1.2 EKS: Creating the Base Cluster with Auto-Scaling
With ECR ready to store our container images, it’s time to create the Kubernetes cluster itself. We’ll build a cost-optimized EKS cluster with spot instances, auto-scaling, and private networking - production patterns at development prices.
This is part 1.2 of the EKS Infrastructure Series. We’re building on the container registry from 1.1 ECR Setup.
What We’re Building
By the end of this article, you’ll have:
- EKS cluster with Kubernetes control plane managed by AWS
- Auto-scaling node group that scales from 1-5 nodes based on demand
- Spot instances for significant cost savings (up to 90% vs on-demand)

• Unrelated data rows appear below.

(* ===== verification/Prelude.v ===== *)
(** * DetectBase: a verification development

    DetectBase watches cameras: it receives their streams, detects objects with
    YOLOv5 on an NPU, tracks them, and reports abnormal actions (line and area
    intrusion, parking) to a server.  This library models its own code, from the
    arithmetic of a box to [main], in the language of Rocq, and proves what makes it
    correct.  All source paths are below [src/code/].

    ** How the program works, and where each part is modelled

    A _detector unit_ ([Main/DETECTOR/src/RtspDetectorUnit.cpp]) per camera runs four
    threads that hand items on through bounded queues.

<<
      frames --> InferenceThread --request--> EngineLoadBalancer --> EngineHandler (YOLOv5)
                     | inflight                     ^                     |
                     v                              +------ response -----+
                 ResponseThread --> SORT trackers --> EventThread --> checkers --> messages
                                                          | images
                                                          v
                                                      IOWorker --> /frame
>>

    - Arithmetic.  [Float32]: [float] and [double] as the standard library's
      [spec_float] at binary32 and binary64, the conversions to [int] as AArch64 does
      them (saturating), no contraction to fused operations; [FloatBounds]:
      facts on rounded results.  Integers are [Z] with the wrap-around of
      their width written out ([Prelude]: [u32], [i32], [u64]).
    - Data.  [InferObject] (BasicLibs/core/types): detected objects and the conversion of
      boxes between coordinate styles.  [EngineTypes]: engine profiles, requester
      identifiers, requests and responses.  [StringUtils]: names.
    - JSON (BasicLibs/core/parser/json/json.hpp).  [Json]: the values, with the accessors the
      program calls.  [JsonLexer] is the scanner of bytes, [JsonParser] the loop over its tokens
      with its stack of open containers, [Grisu] the digits and the layout of a double (and the
      printing of integers), [JsonDump] the serializer; each with its theorems: the parser ends on every
      input, with a value that can be printed, and the escapes are exact.  [FloatRound]: the
      conversion of [strtod] is correctly rounded; [FloatText]: the digits lie between the
      boundaries of the double, which is read as it was printed; [JsonText]: every value is.
    - Abnormal actions.  [Geometry], [History], [Schedule], [Checkers] follow the files of
      AbnormalActions; [CheckersProps], [CheckersLine], [CheckersArea] hold their theorems;
      a small scene for the examples ends [Checkers].
    - Tracking.  [Hungarian] is Tracker/SORT/MgenHungarian.cpp as a machine whose steps
      are the functions of the code; [HungarianProps], [HungarianSpec]
      prove it total, terminating and correct.  [Kalman] and [Sort] follow MgenKalman.cpp
      and SORTTracker.cpp; [SortProps] has their theorems.
      [HungarianOptimal] proves the cost optimal on exact numbers.
    - Settings.  [SettingData] reads the settings from JSON, [SettingManager] distributes
      them and follows a notification of the server to the renewal of the settings.
      [SettingFacade] (Management/manager/src/SettingManager.cpp, SettingMonitor.cpp) starts
      them with their requests and keeps the subscriptions of the units;
      [SettingFacadeProps]: no callback after its unit is gone.
    - Engines.  [SafeQueue], [SafeThread], [InferenceCounter]: the shared structures.
      [LoadBalancer] is a step relation over the critical
      sections of EngineLoadBalancer.cpp, with each method as the composition of its own.  [EngineHandler] is the loop of a handler over
      the class [Device]; [Yolo] is the decoding and the suppression of
      YoloV5_Torch_Onnx_RKNN_NPU.cpp, and [YoloDevice] makes the detector an instance of
      [Device].  [Letterbox] is FramePreProcessor.cpp, [EngineClient] the client of an engine.
    - Streams.  [RtspReceiver], [RtspClient] (theorems in [RtspClientProps]) are
      GstRtspReceiver.cpp and GstRtspClient.cpp: a pipeline with the references it holds, and
      the worker that reconnects it; [RtspPipeline] is the text of the pipeline and what watches it.  [RtspServer] (GstRtspProxyServer.cpp, RtspHandler.cpp;
      [RtspServerProps]) serves the streams to viewers, [OnvifMetadata] writes the tracked objects of a
      frame as a document and [RtpPayload] cuts it into packets.
    - Messages.  [ReplyDispatcher] ([ReplyDispatcherProps]) brings replies to the threads
      that wait for them.  [GrpcServer] and [GrpcClient] ([GrpcServerProps],
      [GrpcClientProps]) follow Protocol/GRPC: calls are objects of a store, so that a use
      after a deletion shows.  [SioHandler] is the connection to the broker, [SioParser] makes its
      messages of JSON values and reads them, and [EventDelivery] follows an event from the
      unit to what its receiver reads.  [ApiHandler] is the REST client with its bodies and deadlines
      (Protocol/REST, ApiHandler.cpp).  [JsonMessages] puts the parser and the serializer in the
      place of the parameters of these parts, and reads the text of an event.
      [IOStreamManager] is the registry of all queues.
    - The service.  [Profiles] ([ProfilesProps]) reads the settings files and builds the
      engines; [ServiceGraph] ([ServiceGraphProps]) is the graph of blocks of
      BasicLibs/profile; [NetworkManager] makes and closes the
      connections; [Logger] and [Metrics] are BasicLibs/core/logger and metrics: the lines of the
      log with the identifiers of their events, and the families of metrics; [Service]
      ([ServiceProps]) puts all parts together: RtspDetectorBlock.cpp,
      DETECTOR.cpp and Main.cpp.
    - The unit.  [DetectorUnit] (set-up and inference thread), [DetectorPipeline]
      (response and event thread, start and stop), [FrameStore] (IO worker and the
      cleaning of the disk), [Profiling] (what the threads measure of themselves).  Their theorems: [DetectorProps] (resolution filter, pairing
      of frames and responses, exclusion), [DetectorEvents] (the event thread refines its
      schedules), [DetectorStop] (stopping), [DetectorTracking] (trackers),
      [FrameStoreProps] (what the cleanings delete).

    Objects keep the names of the code; a method is a function on the object's record that
    returns the new record.  [None] is an exception that leaves a [noexcept] function, a
    null pointer or a read out of range: the end of the process.  Each file says what
    its options stand for where it is something else.  A thread's loop is one function
    per turn; what runs in parallel is a relation that interleaves turns or, where the
    code takes locks in between, critical sections.

    ** What the theorems show

    - The program: a start that succeeds has every engine active, both events of the
      server bound and one ready unit for each camera; the run that follows cannot fail; and
      however far the start came, [main] ends with every thread joined, every queue woken
      and no connection left, if what it waits for comes ([Service.Waits]: the calls of the
      gRPC server complete and the receivers stop) ([ServiceProps]).
    - End to end: the event thread is a refinement of its schedules run alone from one
      renewal of the schedules to the next; a frame gets its own response exactly as long as
      the frames given up and the responses pushed out balance; every request to a handler is
      answered once, unless [Postprocess] returns the empty vector for its batch, which the
      detector on the NPU never does: there a runtime that fails ends the process; no unit
      receives a response that names another as its requester; stopping a camera leaves
      nothing in its queues or with the balancer.
    - Tracking: the solver terminates with a maximal matching, on the program's [double]s
      too; every detection updates one tracker of its class, starts one, or is dropped; ids
      are never shared; the trackers of a unit stay consistent.
    - Checkers: what is reported is justified by the trajectory and the exact geometry,
      events are rate limited, nothing throws; and what is never reported.
    - Bounds: boxes, regions, letterboxes and tensors are never left, for every input,
      NaN included; a limited queue stays limited; a buffer in use is not written.
    - Settings: schedules and renewals are all or nothing; a callback that was taken back
      is never called; a settings file written from a profile is read back as this profile.
    - Streams: the worker never gives up a camera; a receiver gives back exactly the
      references it took; a document arrives as a whole or not at all, except after a push
      that found no buffer, and what a viewer
      reads from it is exactly the objects of the frame; every client of a
      camera is stopped once.
    - Messages: a reply reaches the thread that waits for it; a call of the server is
      answered once, unless it wants a reply and no dispatcher was set, which ends the process;
      a shutdown of the server that begins can only come to rest at its end; a call of the
      client is completed and deleted once; the messages to the broker are handed over in
      order and arrive whole, though with their arrays turned around; the
      registry is one map from types and keys to queues.
    - JSON: the parser returns on every input, valid or not; what is printed of a value is
      parsed as the value, every double to the last bit; printing fails exactly for
      strings that are not UTF-8; an answer that was read can be printed and read again, and the text
      of an event holds the whole event.
    - Log: what was logged is read back from the file, whatever it contains and however the
      threads are interleaved; identifiers of events are distinct and restored.
    - Graph: the order of execution is topological and the test for cycles exact.
    - Disk: the regular cleaning deletes the expired days and nothing else, the emergency
      cleaning the oldest and never the newest.

    ** Bounds and fuel

    [Hungarian.FUEL] bounds the transitions of the solver; [HungarianSpec.solver_terminates]
    proves it enough, when no element of the matrix overflows.  [step4_loop] has its
    own fuel, the number of rows, shown enough by the same proof.
    [ServiceGraph.order_loop] has the number of blocks and [RtpPayload.push_loop] the length
    of the document, both proved enough where they are used; [GrpcClient.hex_digits] has the
    eight digits of 32 bits, enough by [setw_hex_spec].  The parser has the length of its input
    and two turns more ([JsonParser.sax_parse_internal_ends]); the loops of the scanner what
    is left to read; the escaper twice the length of its string; the loops of Grisu2 the
    10 digits of 32 bits, 20 digits of a fraction and 64 shifts, enough by the proofs of
    [FloatText].  Other loops over containers recurse
    over the elements; a loop that runs until its thread is stopped is one function per
    turn.

    ** Parameters

    Code that is not in the repository is a class or an argument, with the documented
    behaviour that is needed as its laws: [StdSort] (the order [std::sort] gives to equal
    elements), [OpenCV] (Kalman filter), [FFmpeg] (scaling contexts), [RknnApi] (NPU
    runtime), [FileSystem] (statvfs, removal, file times, writing of images), [Files]
    (settings files and network interfaces), the random UUIDs, clocks and answers of the
    server, whether the broker answers and which events GStreamer and gRPC deliver.  An
    [unordered_map] is visited in the order of [map_to_list] and no theorem depends on it; a
    [std::set] in its own order ([Sort.set_order]).  The bytes of an image are values;
    [Letterbox] has the sharing of its buffers.  [strtod], [strtoull] and [strtoll] of the C library
    are definitions of [JsonLexer], for the texts the scanner gives them.

    The theorems on the texts of doubles ([FloatRound], [FloatText], [JsonText]) use
    the real numbers of the Standard Library, with their axioms, to say which double is nearest; no
    definition of the model does.

    ** Not modelled

    Of json.hpp: the binary formats, the callbacks and filters of the parser, JSON pointers and patches,
    iterators, the diagnostics, user-defined types and wide strings; nothing of the program uses them.  The headers of curl,
    of the Socket.IO client and of the RKNN runtime, which declare code that is not in the repository; where
    the other parts write to the log and count, which nothing reads back. *)

From Stdlib Require Export ZArith Lia.
From stdpp Require Export base list gmap strings.

Declare Scope mgen_scope.
Delimit Scope mgen_scope with mgen.
(* ===== verification/FloatBounds.v ===== *)
(** * Validity of rounded results

    Every arithmetic operation of [Float32] returns a float with a canonical
    mantissa when its arguments have one, never changes the sign its exact
    result has, and only makes a NaN in the cases IEEE 754 names.  These are
    the facts behind the bounds the components prove on coordinates.

    Magnitudes of rounded results.  Upper bounds on the values of binary32 products and quotients, through the
    value scaled by a power of two large enough for every exponent; the result
    used by the letterbox is that scaling a length by a factor not above
    [target / source] and rounding never exceeds the target. *)

From Stdlib Require Import SpecFloat.
From S2P Require Import Prelude Float32.
Open Scope Z_scope.

Definition fsign (x : f32) : bool :=
  match x with
  | S754_zero s | S754_infinity s | S754_finite s _ _ => s
  | S754_nan => false
  end.

(** ** Digits and shifts *)

Lemma digits2_pos_bounds p :
  2 ^ (Zpos (digits2_pos p) - 1) <= Zpos p < 2 ^ Zpos (digits2_pos p).
Proof.
  induction p as [p IH | p IH |]; cbn [digits2_pos]; [| | cbn; lia].
  all: rewrite Pos2Z.inj_succ; replace (Z.succ (Zpos (digits2_pos p)) - 1) with
         (Z.succ (Zpos (digits2_pos p) - 1)) by lia;
       rewrite !Z.pow_succ_r by lia; lia.
Qed.

Lemma Zdigits2_unique m d : 0 < m -> 2 ^ (d - 1) <= m < 2 ^ d -> Zdigits2 m = d.
Proof.
  intros Hm Hd. destruct m as [| p | p]; try lia. cbn [Zdigits2].
  pose proof (digits2_pos_bounds p) as Hp.
  assert (0 < d).
  { destruct (Z_lt_le_dec 0 d); [done |]. assert (2 ^ d <= 2 ^ 0) as Hc; [| cbn in Hc; lia].
    apply Z.pow_le_mono_r; lia. }
  destruct (Z.lt_total (Zpos (digits2_pos p)) d) as [Hc | [Hc | Hc]]; [| done |].
  - pose proof (Z.pow_le_mono_r 2 (Zpos (digits2_pos p)) (d - 1)). lia.
  - pose proof (Z.pow_le_mono_r 2 d (Zpos (digits2_pos p) - 1)). lia.
Qed.

Lemma Zdigits2_nonneg m : 0 <= m -> 0 <= Zdigits2 m.
Proof. destruct m; cbn; lia. Qed.

Lemma Zdigits2_bounds m : 0 < m -> 2 ^ (Zdigits2 m - 1) <= m < 2 ^ Zdigits2 m.
Proof. intros Hm. destruct m; try lia. apply digits2_pos_bounds. Qed.

(** [m < 2 ^ d] bounds the number of digits, and [2 ^ (d-1) <= m] from below. *)
Lemma Zdigits2_ge m d : 0 < m -> 2 ^ (d - 1) <= m -> d <= Zdigits2 m.
Proof.
  intros Hm Hd. pose proof (Zdigits2_bounds m Hm) as [_ Hlt].
  destruct (Z_lt_le_dec (Zdigits2 m) d); [| done].
  pose proof (Z.pow_le_mono_r 2 (Zdigits2 m) (d - 1)). lia.
Qed.

Lemma Zdigits2_mul_pow2 m k : 0 < m -> 0 <= k -> Zdigits2 (m * 2 ^ k) = Zdigits2 m + k.
Proof.
  intros Hm Hk. pose proof (Zdigits2_bounds m Hm).
  assert (0 < 2 ^ k) by (apply Z.pow_pos_nonneg; lia).
  assert (0 < Zdigits2 m) by (destruct m; cbn; lia).
  apply Zdigits2_unique; [nia |].
  replace (Zdigits2 m + k - 1) with (Zdigits2 m - 1 + k) by lia.
  rewrite !Z.pow_add_r by lia. nia.
Qed.

Lemma Zdigits2_div_pow2 m k :
  0 < m -> 0 <= k < Zdigits2 m -> Zdigits2 (m / 2 ^ k) = Zdigits2 m - k.
Proof.
  intros Hm Hk. pose proof (Zdigits2_bounds m Hm) as [Hl Hu].
  assert (0 < 2 ^ k) by (apply Z.pow_pos_nonneg; lia).
  assert (2 ^ (Zdigits2 m - 1 - k) <= m / 2 ^ k) as Hlo.
  { apply Z.div_le_lower_bound; [done |]. rewrite <- Z.pow_add_r by lia.
    replace (k + (Zdigits2 m - 1 - k)) with (Zdigits2 m - 1) by lia. done. }
  assert (0 < 2 ^ (Zdigits2 m - 1 - k)) by (apply Z.pow_pos_nonneg; lia).
  apply Zdigits2_unique; [lia |]. split.
  - replace (Zdigits2 m - k - 1) with (Zdigits2 m - 1 - k) by lia. done.
  - apply Z.div_lt_upper_bound; [done |]. rewrite <- Z.pow_add_r by lia.
    replace (k + (Zdigits2 m - k)) with (Zdigits2 m) by lia. done.
Qed.

Lemma div_pow2_small m k : 0 <= m -> Zdigits2 m <= k -> m / 2 ^ k = 0.
Proof.
  intros Hm Hk. apply Z.div_small.
  destruct (Z.eq_dec m 0) as [-> | Hn].
  - split; [done |]. cbn in Hk. apply Z.pow_pos_nonneg; lia.
  - pose proof (Zdigits2_bounds m ltac:(lia)).
    pose proof (Z.pow_le_mono_r 2 (Zdigits2 m) k). lia.
Qed.

Lemma shr_1_m mrs : 0 <= shr_m mrs -> shr_m (shr_1 mrs) = shr_m mrs / 2.
Proof.
  destruct mrs as [m r s]. cbn. destruct m as [| [p | p |] | p]; cbn; intros; try lia; try done.
  - rewrite Pos2Z.inj_xI. rewrite Z.add_comm, Z.mul_comm, Z.div_add by lia. done.
  - rewrite Pos2Z.inj_xO, Z.mul_comm, Z.div_mul by lia. done.
Qed.

Lemma shr_iter_m n mrs :
  0 <= shr_m mrs -> shr_m (SpecFloat.iter_pos shr_1 n mrs) = shr_m mrs / 2 ^ Zpos n.
Proof.
  revert mrs. induction n as [n IH | n IH |]; intros mrs Hm; cbn [SpecFloat.iter_pos].
  - assert (0 <= shr_m (shr_1 mrs)) by (rewrite shr_1_m by done; by apply Z.div_pos).
    rewrite IH, IH, shr_1_m; try done.
    + assert (0 < 2 ^ Zpos n) by (apply Z.pow_pos_nonneg; lia).
      rewrite !Z.div_div by lia. f_equal.
      replace (Zpos n~1) with (1 + Zpos n + Zpos n) by lia.
      by rewrite !Z.pow_add_r, Z.mul_assoc by lia.
    + rewrite IH by done. apply Z.div_pos; lia.
  - rewrite IH, IH; try done.
    + assert (0 < 2 ^ Zpos n) by (apply Z.pow_pos_nonneg; lia).
      rewrite Z.div_div by lia. f_equal.
      replace (Zpos n~0) with (Zpos n + Zpos n) by lia. by rewrite Z.pow_add_r by lia.
    + rewrite IH by done. apply Z.div_pos; lia.
  - by apply shr_1_m.
Qed.

(** ** Rounding *)

Section Rounding.
Context (prec emax : Z) (Hprec : 1 < prec) (Hemax : prec < emax).

Abbreviation fexp := (SpecFloat.fexp prec emax).
Abbreviation emin := (SpecFloat.emin prec emax).
Abbreviation valid := (valid_binary prec emax).

Lemma fexp_alt e : fexp e = Z.max (e - prec) emin.
Proof. reflexivity. Qed.

Lemma emin_neg : emin < 0.
Proof. unfold SpecFloat.emin. lia. Qed.

Lemma shr_record_of_loc_m m l : shr_m (shr_record_of_loc m l) = m.
Proof. by destruct l as [| []]. Qed.

Lemma shr_fexp_spec m e l :
  0 <= m ->
  let n := Z.max 0 (fexp (Zdigits2 m + e) - e) in
  let '(mrs, e') := shr_fexp prec emax m e l in
  shr_m mrs = m / 2 ^ n /\ e' = e + n.
Proof.
  intros Hm n. unfold shr_fexp, shr.
  destruct (fexp (Zdigits2 m + e) - e) as [| p | p] eqn:E; subst n.
  - rewrite shr_record_of_loc_m. cbn. rewrite Z.div_1_r. lia.
  - rewrite shr_iter_m; rewrite shr_record_of_loc_m; [| done]. split; [f_equal; f_equal; lia | lia].
  - rewrite shr_record_of_loc_m. cbn. rewrite Z.div_1_r. lia.
Qed.

Lemma round_nearest_even_step m l :
  round_nearest_even m l = m \/ round_nearest_even m l = m + 1.
Proof. destruct l as [| []]; cbn; auto. case_if; auto. Qed.

Lemma Zdigits2_succ m :
  0 < m -> Zdigits2 (m + 1) = Zdigits2 m \/
           (Zdigits2 (m + 1) = Zdigits2 m + 1 /\ m + 1 = 2 ^ Zdigits2 m).
Proof.
  intros Hm. pose proof (Zdigits2_bounds m Hm) as [Hl Hu].
  assert (0 < Zdigits2 m) by (destruct m; cbn; lia).
  destruct (Z.eq_dec (m + 1) (2 ^ Zdigits2 m)) as [He | Hn].
  - right. split; [| done]. rewrite He. apply Zdigits2_unique; [lia |].
    replace (Zdigits2 m + 1 - 1) with (Zdigits2 m) by lia.
    rewrite Z.pow_add_r by lia. lia.
  - left. apply Zdigits2_unique; lia.
Qed.

(** The mantissa and exponent after the first shift and the rounding are
    canonical up to one more shift by at most one position. *)
Lemma round_canonical m e m2 :
  0 <= m -> e <= fexp (Zdigits2 m + e) ->
  let n := Z.max 0 (fexp (Zdigits2 m + e) - e) in
  m2 = m / 2 ^ n \/ m2 = m / 2 ^ n + 1 ->
  let n2 := Z.max 0 (fexp (Zdigits2 m2 + (e + n)) - (e + n)) in
  0 <= m2 /\
  (0 < m2 / 2 ^ n2 ->
   fexp (Zdigits2 (m2 / 2 ^ n2) + (e + n + n2)) = e + n + n2 /\ n2 <= 1).
Proof.
  intros Hm He n Hm2 n2.
  assert (n = Z.max 0 (fexp (Zdigits2 m + e) - e)) as Hndef by reflexivity.
  assert (n2 = Z.max 0 (fexp (Zdigits2 m2 + (e + n)) - (e + n))) as Hn2def by reflexivity.
  clearbody n n2.
  assert (0 < 2 ^ n) by (apply Z.pow_pos_nonneg; lia).
  assert (0 <= m / 2 ^ n) by (by apply Z.div_pos).
  assert (0 <= m2) as Hm2pos by lia. split; [done |]. intros Hres.
  pose proof emin_neg. pose proof (Zdigits2_nonneg m Hm).
  assert (0 <= n2) by lia.
  assert (e + n = fexp (Zdigits2 m + e)) as En by lia.
  assert (0 < m2) as Hm2'.
  { destruct (Z.eq_dec m2 0) as [E0 |]; [| lia]. rewrite E0, Z.div_0_l in Hres; lia. }
  destruct (Z_lt_le_dec n (Zdigits2 m)) as [Hn | Hn].
  - assert (0 < m) by (destruct m; cbn in *; lia).
    pose proof (Zdigits2_div_pow2 m n ltac:(lia) ltac:(lia)) as Hd.
    assert (0 < m / 2 ^ n) as Hq.
    { destruct (Z.eq_dec (m / 2 ^ n) 0) as [E0 |]; [| lia]. rewrite E0 in Hd. cbn in Hd. lia. }
    assert (Zdigits2 m2 = Zdigits2 m - n \/
            (Zdigits2 m2 = Zdigits2 m - n + 1 /\ m2 = 2 ^ (Zdigits2 m - n))) as [Hd2 | [Hd2 Hp2]].
    { destruct Hm2 as [-> | ->]; [by left |].
      destruct (Zdigits2_succ _ Hq) as [-> | [-> ->]]; rewrite Hd; auto. }
    + assert (n2 = 0) as -> by (rewrite !fexp_alt in *; lia). rewrite Z.div_1_r. rewrite !fexp_alt in *. lia.
    + assert (n2 = 0 \/ n2 = 1) as [-> | ->] by (rewrite !fexp_alt in *; lia).
      * rewrite Z.div_1_r. rewrite !fexp_alt in *. lia.
      * assert (Zdigits2 (m2 / 2 ^ 1) = Zdigits2 m2 - 1) as -> by (apply Zdigits2_div_pow2; lia).
        rewrite !fexp_alt in *. lia.
  - rewrite (div_pow2_small m n) in Hm2 by lia.
    assert (m2 = 1) as -> by lia. cbn [Zdigits2 digits2_pos] in *.
    assert (e + n = emin) by (rewrite !fexp_alt in *; lia).
    assert (n2 = 0) as -> by (rewrite !fexp_alt in *; lia).
    change (2 ^ 0) with 1. rewrite Z.div_1_r. cbn [Zdigits2 digits2_pos].
    rewrite fexp_alt. lia.
Qed.

Lemma binary_round_aux_valid sx m e l :
  0 <= m -> e <= fexp (Zdigits2 m + e) ->
  valid (binary_round_aux prec emax sx m e l) = true /\
  is_nan (binary_round_aux prec emax sx m e l) = false /\
  fsign (binary_round_aux prec emax sx m e l) = sx.
Proof.
  intros Hm He. unfold binary_round_aux.
  pose proof (shr_fexp_spec m e l Hm) as H1.
  destruct (shr_fexp prec emax m e l) as [mrs1 e1]. cbn in H1. destruct H1 as [Hm1 He1].
  set (m2 := round_nearest_even (shr_m mrs1) (loc_of_shr_record mrs1)) in *.
  pose proof (round_canonical m e m2 Hm He) as Hc. cbn in Hc.
  destruct Hc as [Hm2 Hcan].
  { rewrite <- Hm1. apply round_nearest_even_step. }
  pose proof (shr_fexp_spec m2 e1 loc_Exact Hm2) as H2.
  destruct (shr_fexp prec emax m2 e1 loc_Exact) as [mrs2 e2]. cbn in H2. destruct H2 as [Hm3 He3].
  rewrite <- !He1 in Hcan. rewrite <- Hm3, <- He3 in Hcan.
  assert (0 <= shr_m mrs2).
  { rewrite Hm3. apply Z.div_pos; [done |]. apply Z.pow_pos_nonneg; lia. }
  destruct (shr_m mrs2) as [| p | p]; [done | | lia].
  destruct (e2 <=? emax - prec) eqn:Ele; [| done].
  split_and!; [| done..]. cbn. unfold bounded, canonical_mantissa. rewrite Ele, andb_true_r.
  apply Z.eqb_eq. apply Hcan. lia.
Qed.

Lemma binary_round_aux_finite sx m e l :
  0 <= m -> e <= fexp (Zdigits2 m + e) -> fexp (Zdigits2 m + e) + 1 <= emax - prec ->
  is_finite (binary_round_aux prec emax sx m e l) = true.
Proof.
  intros Hm He Hbig. unfold binary_round_aux.
  pose proof (shr_fexp_spec m e l Hm) as H1.
  destruct (shr_fexp prec emax m e l) as [mrs1 e1]. cbn in H1. destruct H1 as [Hm1 He1].
  set (m2 := round_nearest_even (shr_m mrs1) (loc_of_shr_record mrs1)) in *.
  pose proof (round_canonical m e m2 Hm He) as Hc. cbn in Hc.
  destruct Hc as [Hm2 Hcan].
  { rewrite <- Hm1. apply round_nearest_even_step. }
  pose proof (shr_fexp_spec m2 e1 loc_Exact Hm2) as H2.
  destruct (shr_fexp prec emax m2 e1 loc_Exact) as [mrs2 e2]. cbn in H2. destruct H2 as [Hm3 He3].
  rewrite <- !He1 in Hcan. rewrite <- Hm3, <- He3 in Hcan.
  assert (0 <= shr_m mrs2).
  { rewrite Hm3. apply Z.div_pos; [done |]. apply Z.pow_pos_nonneg; lia. }
  destruct (shr_m mrs2) as [| p | p]; [done | | lia].
  destruct (e2 <=? emax - prec) eqn:Ele; [done |]. apply Z.leb_gt in Ele. lia.
Qed.

(** ** Aligning and normalising *)

Lemma shl_align_spec m e e' :
  let '(m', e1) := shl_align m e e' in
  e1 = Z.min e e' /\ Zpos m' = Zpos m * 2 ^ (e - e1).
Proof.
  unfold shl_align. destruct (e' - e) as [| p | p] eqn:E.
  - split; [lia |]. rewrite Z.sub_diag. cbn. lia.
  - split; [lia |]. rewrite Z.sub_diag. cbn. lia.
  - split; [lia |]. replace (e - e') with (Zpos p) by lia.
    change (Pos.iter xO m p) with (shift_pos p m).
    by rewrite Zpower.shift_pos_correct, Z.mul_comm.
Qed.

Definition canonical (x : spec_float) : Prop := valid x = true.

- Private networking with nodes in private subnets only
- Cluster Autoscaler for automatic node scaling
- IAM OIDC provider for secure service account authentication
What EKS Actually Provides
Before diving in, it’s worth understanding what you’re paying for with EKS versus running Kubernetes yourself.
The Shared Responsibility Model
| Component | Self-Managed K8s | EKS |
|---|---|---|
| Control plane servers | You provision, patch, scale | AWS manages completely |
| etcd cluster | You back up, maintain, monitor | AWS handles (3 AZs, encrypted) |
| API server availability | You configure HA, load balancing | 99.95% SLA, auto-scaled |
| Kubernetes upgrades | You plan, test, execute | One command, managed rollout |
| Security patches | You monitor CVEs, apply patches | AWS patches automatically |
| Worker nodes | You manage | You manage |
| Applications | You deploy | You deploy |
What You Don’t Have to Do with EKS
Running Kubernetes yourself means:
- Provisioning control plane VMs - At least 3 for HA, sized appropriately
- Installing and configuring etcd - Distributed consensus is hard to get right
- Setting up TLS certificates - For API server, kubelet, etcd communication
- Configuring the API server - Dozens of flags for auth, admission controllers, feature gates
- Managing etcd backups - Regular snapshots, tested restore procedures
- Handling control plane upgrades - Careful sequencing, rollback plans
- Monitoring control plane health - API server latency, etcd disk I/O, scheduler queue depth
With EKS, all of this is handled. You get a Kubernetes API endpoint that just works.
What You Still Manage
EKS doesn’t eliminate all operational work. You’re responsible for:
- Worker nodes - EC2 instances that run your pods (though managed node groups help)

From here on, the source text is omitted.